TRY IT = Return the lines from the start of the data through the line with "(** * Resumable". Include both of those lines and no others.
-------- GIVEN ENTRIES --------
(** X9: a player who is not waiting joins a mode in which nobody waits and
    leaves: [joinQueue] returns a new waiting entry, [leaveQueue] returns
    true, and the queue is the one before with that entry cancelled. *)
Theorem join_then_leave playerId gameMode now w :
  waiting_of playerId w = [] -> waiting_in gameMode w = [] ->
  let e := Entry.mk (queue_entries_seq w) playerId gameMode now waiting None in
  let w1 := (joinQueue playerId gameMode now w).2 in
  (joinQueue playerId gameMode now w).1 = e /\
  waiting_of playerId w1 = [e] /\
  (leaveQueue playerId w1).1 = true /\
  queue_entries (leaveQueue playerId w1).2
  = queue_entries w ++ [set_cancelled e] /\
  matches (leaveQueue playerId w1).2 = matches w.
Proof.
  intros Hof Hin e w1.
  assert (joinQueue playerId gameMode now w
          = (e, joined playerId gameMode now w)) as Hj.
  { rewrite (JoinFacts.joinQueue_fresh _ _ _ _ Hof).
    fold (joined playerId gameMode now w). rewrite matchPlayers_short; [done|].
    rewrite joined_waiting_in, Hin, decide_True by done. simpl. lia. }
  unfold w1. rewrite Hj. simpl fst. simpl snd.
  assert (waiting_of playerId (joined playerId gameMode now w) = [e]) as Hw1.
  { by rewrite joined_waiting_of, Hof, decide_True. }
  split; [done|]. split; [done|]. split.
  { rewrite leaveQueue_result, Hw1. done. }
  destruct (leaveQueue_world playerId (joined playerId gameMode now w))
    as (-> & _ & -> & _).
  split; [|done]. simpl. rewrite fmap_app. simpl.
  rewrite decide_True by done. f_equal.
  unfold waiting_of, where_ in Hof.
  induction (queue_entries w) as [|x l IH]; [done|].
  rewrite filter_cons in Hof. rewrite fmap_cons.
  case_decide; [done|]. f_equal. by apply IH.
Qed.
(** * Resumable batch processing: partition-extensions.js and drive-upload.js

    A shallow embedding of the two resumable scripts of the repository:
    - [Partition]: csv-json/partition-extensions.js (worker threads that
      copy every JSON file to the bin named by the first two characters of
      its extension id, with a checkpoint in partition_progress.json);
    - [Upload]: csv-json/drive-upload.js (batched uploads whose shared
      progress object is guarded by a boolean-flag mutex, with a checkpoint
      in upload-progress.json).

    Strings are sequences of 8-bit code units ([string]); a JavaScript array
    is a [list]; the object [binSizes], used as a dictionary, is a
    [gmap string nat].  The file system, the worker threads and the upload
    service are the environment: they appear as oracles in records. *)

From Stdlib Require Import ZArith Ascii String List Lia Bool.
From stdpp Require Import base gmap list strings.

Open Scope string_scope.
Open Scope list_scope.

(** ** Node's [path] module on POSIX, as far as the scripts use it *)
Module NodePath.

Definition CHAR_FORWARD_SLASH : ascii := "/"%char.
Definition CHAR_DOT : ascii := "."%char.

(** [s.slice(a, b)] for [0 <= a]; an empty string when [b <= a]. *)
Definition slice (s : string) (a b : Z) : string :=
  String.substring (Z.to_nat a) (Z.to_nat (b - a)) s.

(** The characters of [s] with their indices, last character first: the
    order in which the loops [for (i = s.length - 1; i >= 0; --i)] visit
    them. *)
Definition indexed_from_end (s : string) : list (Z * ascii) :=
  let cs := list_ascii_of_string s in
  List.rev (List.combine (List.map Z.of_nat (List.seq 0 (List.length cs))) cs).

(** State of the loop of [path.extname]. *)
Record ExtState := mkExt {
  startDot : Z; startPart : Z; ext_end : Z;
  ext_matchedSlash : bool; preDotState : Z }.

Fixpoint extname_loop (cs : list (Z * ascii)) (st : ExtState) : ExtState :=
  match cs with
  | [] => st
  | (i, code) :: rest =>
    if Ascii.eqb code CHAR_FORWARD_SLASH then
      if negb (ext_matchedSlash st)
      then mkExt (startDot st) (i + 1) (ext_end st) (ext_matchedSlash st) (preDotState st)
      else extname_loop rest st
    else
      let st1 :=
        if (ext_end st =? -1)%Z
        then mkExt (startDot st) (startPart st) (i + 1) false (preDotState st)
        else st in
      let st2 :=
        if Ascii.eqb code CHAR_DOT then
          if (startDot st1 =? -1)%Z
          then mkExt i (startPart st1) (ext_end st1) (ext_matchedSlash st1) (preDotState st1)
          else if negb (preDotState st1 =? 1)%Z
          then mkExt (startDot st1) (startPart st1) (ext_end st1) (ext_matchedSlash st1) 1
          else st1
        else if negb (startDot st1 =? -1)%Z
          then mkExt (startDot st1) (startPart st1) (ext_end st1) (ext_matchedSlash st1) (-1)
          else st1 in
      extname_loop rest st2
  end.
(** * FamilyNest server: permission, invitation, sharing and batch-update logic

    A shallow embedding of the request handlers of the FamilyNest Flask
    server (src/app/utils.py, api_sharing.py, api_data.py, api_files.py,
    api_trees.py, auth.py, __init__.py), of the two URL helpers of the
    build script (src/fromdist.py), and the properties proved of them.

    - The hosted database is a record of tables: [trees] and
      [tree_invitations] are finite maps keyed by primary key, [persons] is
      a list of rows; the storage bucket is a set of paths; the clock and
      the process-local identifier cache are fields of the same record.
    - Handler code is written in a state-and-exception monad over that
      record; [try_except] is Python's [try]/[except Exception], and an
      exception that leaves a view becomes Flask's 500 response.
    - Request payloads are JSON values with Python's truthiness, equality
      and attribute errors.  Text is held in UTF-8; [strip] removes the
      white space of Unicode, as [str.strip()] does.
    - The services behind the handlers that have no code in the repository
      (the HTML sanitizer, the stored procedure of the batch update, the
      storage calls, the authentication service, the image library) are
      section variables.  In the section of the handlers the body of
      [create_tree] is a variable, and so are those of [delete_tree] and
      [upload_file]; these two are given further down as
      [delete_tree_impl] and [upload_file_impl].
    - The path functions of [os.path] are the POSIX ones.
    - Remote reads on existing rows complete; a read under [single()]
      raises for a missing row.  The stored procedure and the storage calls
      may fail.  [process_invitation_with] takes a fault plan that decides
      which of its writes raise; [process_invitation] is the function when
      they complete, and the writes of the other handlers complete. *)

From Stdlib Require Import ZArith String Ascii List Bool Lia.
From stdpp Require Import base option list gmap strings.

Set Warnings "-register-all,-clear-no-such-hyp".

Open Scope string_scope.
Open Scope Z_scope.

(** ** Python values *)

(** What [request.get_json()] and the database hand to the handlers. *)
Inductive json :=
| JNull
| JBool (b : bool)
| JNum (n : Z)
| JStr (s : string)
| JList (l : list json)
| JDict (d : list (string * json)).

(** [bool(v)] *)
Definition truthy (v : json) : bool :=
  match v with
  | JNull => false
  | JBool b => b
  | JNum n => negb (Z.eqb n 0)
  | JStr s => negb (String.eqb s "")
  | JList l => match l with [] => false | _ => true end
  | JDict d => match d with [] => false | _ => true end
  end.

(** [bool(s)] for a [str] *)
Definition str_truthy (s : string) : bool := negb (String.eqb s "").

(** [x or []] for a nullable array column *)
Definition or_empty {A} (o : option (list A)) : list A :=
  match o with
  | Some l => l
  | None => []
  end.

(** [s.startswith(p)] *)
Definition startswith (s p : string) : bool := String.prefix p s.

Fixpoint assoc (k : string) (d : list (string * json)) : option json :=
  match d with
  | [] => None
  | (k', v) :: d' => if String.eqb k k' then Some v else assoc k d'
  end.

(** ** Exceptions and responses *)

Inductive exn := Exn (msg : string).

Definition str_of_exn (e : exn) : string := let 'Exn m := e in m.

Inductive result (A : Type) :=
| Ok (a : A)
| Raise (e : exn).
Arguments Ok {A} a.
Arguments Raise {A} e.

(** [url_for(endpoint, **values)], kept symbolic, or a literal URL. *)
Inductive location :=
| UrlFor (endpoint : string) (values : list (string * string))
| Url (u : string).

Inductive response :=
| Jsonify (body : list (string * json)) (status : Z)
| Redirect (to : location) (code : Z)
| RenderTemplate (template : string) (message : string) (status : Z)
| SendFile (directory name : string)
| InternalServerError (e : exn).

Definition status_of (r : response) : Z :=
  match r with
  | Jsonify _ s => s
  | Redirect _ c => c
  | RenderTemplate _ _ s => s
  | SendFile _ _ => 200
  | InternalServerError _ => 500
  end.

(** [jsonify({"error": msg, "success": False}), status] *)
Definition json_error (msg : string) (status : Z) : response :=
  Jsonify [("error", JStr msg); ("success", JBool false)] status.

(** ** The hosted database, the storage bucket and the process state *)

Record tree := Tree {
  tree_name : string;
  owner_id : string;
  editor_ids : option (list string);
  viewer_ids : option (list string);
  is_public : bool;
  allow_file_uploads : bool;
  is_demo : bool
}.

Record invitation := Invitation {
  inv_tree_id : string;
  inv_role : string;
  expires_at : Z;
  used_by_users : option (list string);
  usage_limit : option Z
}.

Record person_row := PersonRow {
  person_tree_id : string;
  person_id : Z;
  person_data : json
}.

Record world := World {
  trees : gmap string tree;                  (* table "trees", key id *)
  tree_invitations : gmap string invitation; (* table "tree_invitations", key token *)
  persons : list person_row;                 (* table "persons" *)
  users : gmap string string;                (* auth users: email to id *)
  bucket : gset string;                      (* storage bucket "tree_files" *)
  clock : Z;                                 (* datetime.now(timezone.utc) *)
  new_ids_dict : gmap string Z               (* api_data.new_ids_dict *)
}.

Definition set_trees (f : gmap string tree → gmap string tree) (w : world) : world :=
  World (f (trees w)) (tree_invitations w) (persons w) (users w) (bucket w)
        (clock w) (new_ids_dict w).

Definition set_tree_invitations
    (f : gmap string invitation → gmap string invitation) (w : world) : world :=
  World (trees w) (f (tree_invitations w)) (persons w) (users w) (bucket w)
        (clock w) (new_ids_dict w).

Definition set_persons (f : list person_row → list person_row) (w : world) : world :=
  World (trees w) (tree_invitations w) (f (persons w)) (users w) (bucket w)
        (clock w) (new_ids_dict w).

Definition set_bucket (f : gset string → gset string) (w : world) : world :=
  World (trees w) (tree_invitations w) (persons w) (users w) (f (bucket w))
        (clock w) (new_ids_dict w).

Definition set_clock (t : Z) (w : world) : world :=
  World (trees w) (tree_invitations w) (persons w) (users w) (bucket w)
        t (new_ids_dict w).

Definition set_new_ids_dict (f : gmap string Z → gmap string Z) (w : world) : world :=
  World (trees w) (tree_invitations w) (persons w) (users w) (bucket w)
        (clock w) (f (new_ids_dict w)).

Definition with_editor_ids (l : list string) (t : tree) : tree :=
  Tree (tree_name t) (owner_id t) (Some l) (viewer_ids t)
       (is_public t) (allow_file_uploads t) (is_demo t).

Definition with_viewer_ids (l : list string) (t : tree) : tree :=
  Tree (tree_name t) (owner_id t) (editor_ids t) (Some l)
       (is_public t) (allow_file_uploads t) (is_demo t).

Definition with_used_by_users (l : list string) (i : invitation) : invitation :=
  Invitation (inv_tree_id i) (inv_role i) (expires_at i) (Some l) (usage_limit i).

Definition with_expires_at (t : Z) (i : invitation) : invitation :=
  Invitation (inv_tree_id i) (inv_role i) t (used_by_users i) (usage_limit i).

(** ** Handler code: state over [world], with exceptions *)

Definition M (A : Type) : Type := world → result A * world.

#[global] Instance M_ret : MRet M := λ A a w, (Ok a, w).

#[global] Instance M_bind : MBind M := λ A B f m w,
  match m w with
  | (Ok a, w') => f a w'
  | (Raise e, w') => (Raise e, w')
  end.

Definition pure {A} (a : A) : M A := mret a.

Definition raise {A} (e : exn) : M A := λ w, (Raise e, w).

(** [try: body except Exception as e: handler(e)] *)
Definition try_except {A} (body : M A) (handler : exn → M A) : M A := λ w,
  match body w with
  | (Ok a, w') => (Ok a, w')
  | (Raise e, w') => handler e w'
  end.

Definition gets {A} (f : world → A) : M A := λ w, (Ok (f w), w).

Definition modify (f : world → world) : M unit := λ w, (Ok tt, f w).

(** *** Remote calls *)

(** [supabase.table("trees").select(...).eq("id", tree_id).single().execute().data];
    [single()] raises when no row matches. *)
Definition select_tree_single (tree_id : string) : M tree := λ w,
  match trees w !! tree_id with
  | Some t => (Ok t, w)
  | None => (Raise (Exn "JSON object requested, multiple (or no) rows returned"), w)
  end.

Definition select_invitation_single (token : string) : M invitation := λ w,
  match tree_invitations w !! token with
  | Some i => (Ok i, w)
  | None => (Raise (Exn "JSON object requested, multiple (or no) rows returned"), w)
  end.

(** [supabase.table("trees").update({...}).eq("id", tree_id).execute()],
    when the call completes *)
Definition update_tree (tree_id : string) (f : tree → tree) : M unit :=
  modify (set_trees (alter f tree_id)).

(** The same on the invitations, when the call completes. *)
Definition update_invitation (token : string) (f : invitation → invitation) : M unit :=
  modify (set_tree_invitations (alter f token)).

Definition utcnow : M Z := gets clock.

(** *** Remote writes that may fail

    [update(...).execute()] raises when the service or the network fails.
    Which call fails is not decided by the program: a fault plan says, for
    the table, the key of the row and the state at the call, whether the
    call raises and what.  A call that raises writes nothing. *)
Definition fault_plan : Type := string → string → world → option exn.

(** Every write completes. *)
Definition no_fault : fault_plan := λ _ _ _, None.

Definition update_tree_call (fault : fault_plan) (tree_id : string) (f : tree → tree)
    : M unit := λ w,
  match fault "trees" tree_id w with
  | Some e => (Raise e, w)
  | None => update_tree tree_id f w
  end.

Definition update_invitation_call (fault : fault_plan) (token : string)
    (f : invitation → invitation) : M unit := λ w,
  match fault "tree_invitations" token w with
  | Some e => (Raise e, w)
  | None => update_invitation token f w
  end.

(** ** utils.py *)

Record permissions := Permissions {
  can_edit : bool;
  can_view : bool;
  perm_tree : tree
}.

(** [user_id] is [session.get("user_id")]: absent or a string, and
    [if user_id:] is Python truthiness. *)
Definition get_tree_and_user_permissions
    (tree_id : string) (user_id : option string) : M (option permissions) :=
  try_except
    (tree_data ← select_tree_single tree_id;
     let can_view := is_public tree_data in
     let can_edit := false in
     match user_id with
     | Some user_uuid_str =>
         if str_truthy user_uuid_str then
           let is_owner := bool_decide (owner_id tree_data = user_uuid_str) in
           let is_editor := bool_decide (user_uuid_str ∈ or_empty (editor_ids tree_data)) in
           let is_viewer := bool_decide (user_uuid_str ∈ or_empty (viewer_ids tree_data)) in
           let can_edit := is_owner || is_editor in
           let can_view := can_view || is_owner || is_editor || is_viewer in
           pure (Some (Permissions can_edit can_view tree_data))
         else pure (Some (Permissions can_edit can_view tree_data))
     | None => pure (Some (Permissions can_edit can_view tree_data))
     end)
    (λ _, pure None).

Definition invitation_full (i : invitation) : bool :=
  match usage_limit i with
  | Some limit => bool_decide (limit ≤ Z.of_nat (length (or_empty (used_by_users i))))
  | None => false
  end.
(** * sysjitter: the sampling loop, the statistics and the buffer sizing

    A shallow embedding of [sysjitter.c].  Unsigned 64-bit cycle counts
    ([stamp_t], [cycles_t]) and 32-bit [unsigned]/[int] values are integers
    of [Z] with the wrap-around of the C types written out.  A heap block
    is a list, a pointer into a block is an element offset, and a store
    outside its block has no defined result ([None]). *)

From Stdlib Require Import ZArith Lia SpecFloat.
From stdpp Require Import base tactics option list numbers sorting.
From stdpp Require Import strings.
From Stdlib Require Import Ascii.

Local Open Scope Z_scope.

(** ** Fixed-width arithmetic *)

Module Machine.

Definition two64 : Z := 2 ^ 64.
Definition two32 : Z := 2 ^ 32.
Definition two31 : Z := 2 ^ 31.

(** Arithmetic on [uint64_t]. *)
Definition wrap64 (z : Z) : Z := z mod two64.

(** Conversion to [unsigned]. *)
Definition to_unsigned (z : Z) : Z := z mod two32.

(** Conversion to [int]: the low 32 bits, read in two's complement. *)
Definition to_int (z : Z) : Z :=
  let w := z mod two32 in
  if w <? two31 then w else w - two32.

Definition INT_MAX : Z := two31 - 1.

End Machine.

Import Machine.

(** ** Data *)

Inductive command := WAIT | GO | STOP.

Record interruption := Interruption {
  ts   : Z;   (* stamp_t *)
  diff : Z    (* cycles_t *)
}.

#[global] Instance interruption_inhabited : Inhabited interruption :=
  populate (Interruption 0 0).

#[global] Instance interruption_eq_dec : EqDecision interruption.
Proof. solve_decision. Defined.

Record thread := Thread {
  core_i         : Z;
  (* Results generated during a test. *)
  cpu_mhz        : Z;
  interruptions  : list interruption;  (* the block of records *)
  c_interruption : nat;                (* cursor: offset into [interruptions] *)
  int_total      : Z;
  frc_start      : Z;
  frc_stop       : Z;
  (* Calculated by post-processing after the test. *)
  sorted         : list nat;           (* block of pointers into [interruptions] *)
  runtime        : Z;
  int_n          : Z;
  int_min        : Z;
  int_max        : Z;
  int_mean       : Z;
  int_median     : Z;
  int_90         : Z;
  int_99         : Z;
  int_999        : Z;
  int_9999       : Z;
  int_99999      : Z
}.
(** The state of a connection after one pipeline has been admitted,
    relative to the counts [B], [U], [O], [I], [S] of busy errors,
    uploads, outcomes, inference calls and synthesis calls in the trace
    at admission: the pipeline is parked and has produced no outcome,
    or it is over and has produced exactly one. *)
Definition flight (B U O I S : nat) (c : conn) : Prop :=
  count is_busy (trace c) = B
  /\ count is_upload (trace c) = U
  /\ ((isProcessing (session c) = true
       /\ exists p, inflight c = [p]
            /\ count is_outcome (trace c) = O
            /\ count is_inference (trace c) = (I + inferred p)%nat
            /\ count is_synthesis (trace c) = (S + voiced p)%nat)
      \/ (isProcessing (session c) = false
          /\ inflight c = []
          /\ count is_outcome (trace c) = (O + 1)%nat
          /\ (I <= count is_inference (trace c) <= I + 1)%nat
          /\ (S <= count is_synthesis (trace c) <= S + 1)%nat)).

End Obs.

(** ** The specification's reading of the inference result *)
Module Spec.

Definition segment_texts (r : AiAgent.response) : list string :=
  List.concat
    (map (fun st =>
            List.concat
              (map (fun c => match c with
                             | AiAgent.text_output t => [t]
                             | AiAgent.other_output _ => []
                             end)
                   (AiAgent.step_content st)))
         (AiAgent.steps r)).

(** "Concatenates all textual segments of the model's response, in the
    order the model emits them, into a single string." *)
Definition concatenated_text (r : AiAgent.response) : string :=
  String.concat "" (segment_texts r).

(** "returns no textual content" *)
Definition no_textual_content (r : AiAgent.response) : Prop :=
  segment_texts r = [].

Fixpoint without_newlines (s : string) : string :=
  match s with
  | EmptyString => EmptyString
  | String c rest =>
      if Ascii.eqb c (ascii_of_nat 10) then without_newlines rest
      else String c (without_newlines rest)
  end.
(** X9: [process_message] never raises: for every message, every state
    of the session and whatever the knowledge sources and the generation
    client do, it returns a text that is not empty, appends to the history
    exactly the user turn with the message and the assistant turn with
    that text, and calls the generation client three times at most. *)
Theorem X9_process_message_always_answers (message : string) (k : ChatManager.retrieval)
    (st : ChatManager.t) :
  exists text st',
    process_message' message k st = (Ok text, st')
    /\ text <> ""
    /\ ChatManager.history st'
       = ChatManager.history st ++ [Turn "user" message; Turn "assistant" text]
    /\ (ChatManager.generations st <= ChatManager.generations st'
        <= ChatManager.generations st + 3)%nat.
Proof.
  assert (Hmiss : forall st0,
            exists text st',
              answer' message (ChatManager._normalize_message message) k st0 = (Ok text, st')
              /\ text <> ""
              /\ ChatManager.history st'
                 = ChatManager.history st0 ++ [Turn "user" message; Turn "assistant" text]
              /\ (ChatManager.generations st0 <= ChatManager.generations st'
                  <= ChatManager.generations st0 + 3)%nat).
  { intros st0.
    destruct (answer_runs message (ChatManager._normalize_message message) k st0)
      as (title & info & source & st1 & generated & st2 & _ & _ & _ & _ & _ & Hg
          & st' & Hrun & Hh & Hg').
    eexists _, st'. split; [exact Hrun|]. split; [apply post_process_nonempty|].
    split; [exact Hh | lia]. }
  unfold ChatManager.process_message, catch, mbind, M_bind.
  unfold ChatManager.cache_get at 1, TTLCache.get.
  destruct (TTLCache.cache (ChatManager._query_cache st)
              !! ChatManager._normalize_message message) as [e|] eqn:He.
  - destruct (Qltb (ChatManager.clock st) (TTLCache.expires e)) eqn:Hfresh.
    + destruct (String.eqb_spec (TTLCache.value e) "") as [Heq|Hne]; simpl.
      * match goal with
        | |- context [answer' _ _ _ ?s] =>
            destruct (Hmiss s) as (text & st1 & -> & Hrest)
        end.
        now exists text, st1.
      * eexists _, _. split; [reflexivity|]. simpl.
        split; [assumption|]. split; [now rewrite <- app_assoc | lia].
    + match goal with
      | |- context [answer' _ _ _ ?s] =>
          destruct (Hmiss s) as (text & st1 & -> & Hrest)
      end.
      now exists text, st1.
  - match goal with
    | |- context [answer' _ _ _ ?s] =>
        destruct (Hmiss s) as (text & st1 & -> & Hrest)
    end.
    now exists text, st1.
Qed.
--------
EXPECTED ANSWER =
(** X9: a player who is not waiting joins a mode in which nobody waits and
    leaves: [joinQueue] returns a new waiting entry, [leaveQueue] returns
    true, and the queue is the one before with that entry cancelled. *)
Theorem join_then_leave playerId gameMode now w :
  waiting_of playerId w = [] -> waiting_in gameMode w = [] ->
  let e := Entry.mk (queue_entries_seq w) playerId gameMode now waiting None in
  let w1 := (joinQueue playerId gameMode now w).2 in
  (joinQueue playerId gameMode now w).1 = e /\
  waiting_of playerId w1 = [e] /\
  (leaveQueue playerId w1).1 = true /\
  queue_entries (leaveQueue playerId w1).2
  = queue_entries w ++ [set_cancelled e] /\
  matches (leaveQueue playerId w1).2 = matches w.
Proof.
  intros Hof Hin e w1.
  assert (joinQueue playerId gameMode now w
          = (e, joined playerId gameMode now w)) as Hj.
  { rewrite (JoinFacts.joinQueue_fresh _ _ _ _ Hof).
    fold (joined playerId gameMode now w). rewrite matchPlayers_short; [done|].
    rewrite joined_waiting_in, Hin, decide_True by done. simpl. lia. }
  unfold w1. rewrite Hj. simpl fst. simpl snd.
  assert (waiting_of playerId (joined playerId gameMode now w) = [e]) as Hw1.
  { by rewrite joined_waiting_of, Hof, decide_True. }
  split; [done|]. split; [done|]. split.
  { rewrite leaveQueue_result, Hw1. done. }
  destruct (leaveQueue_world playerId (joined playerId gameMode now w))
    as (-> & _ & -> & _).
  split; [|done]. simpl. rewrite fmap_app. simpl.
  rewrite decide_True by done. f_equal.
  unfold waiting_of, where_ in Hof.
  induction (queue_entries w) as [|x l IH]; [done|].
  rewrite filter_cons in Hof. rewrite fmap_cons.
  case_decide; [done|]. f_equal. by apply IH.
Qed.
(** * Resumable batch processing: partition-extensions.js and drive-upload.js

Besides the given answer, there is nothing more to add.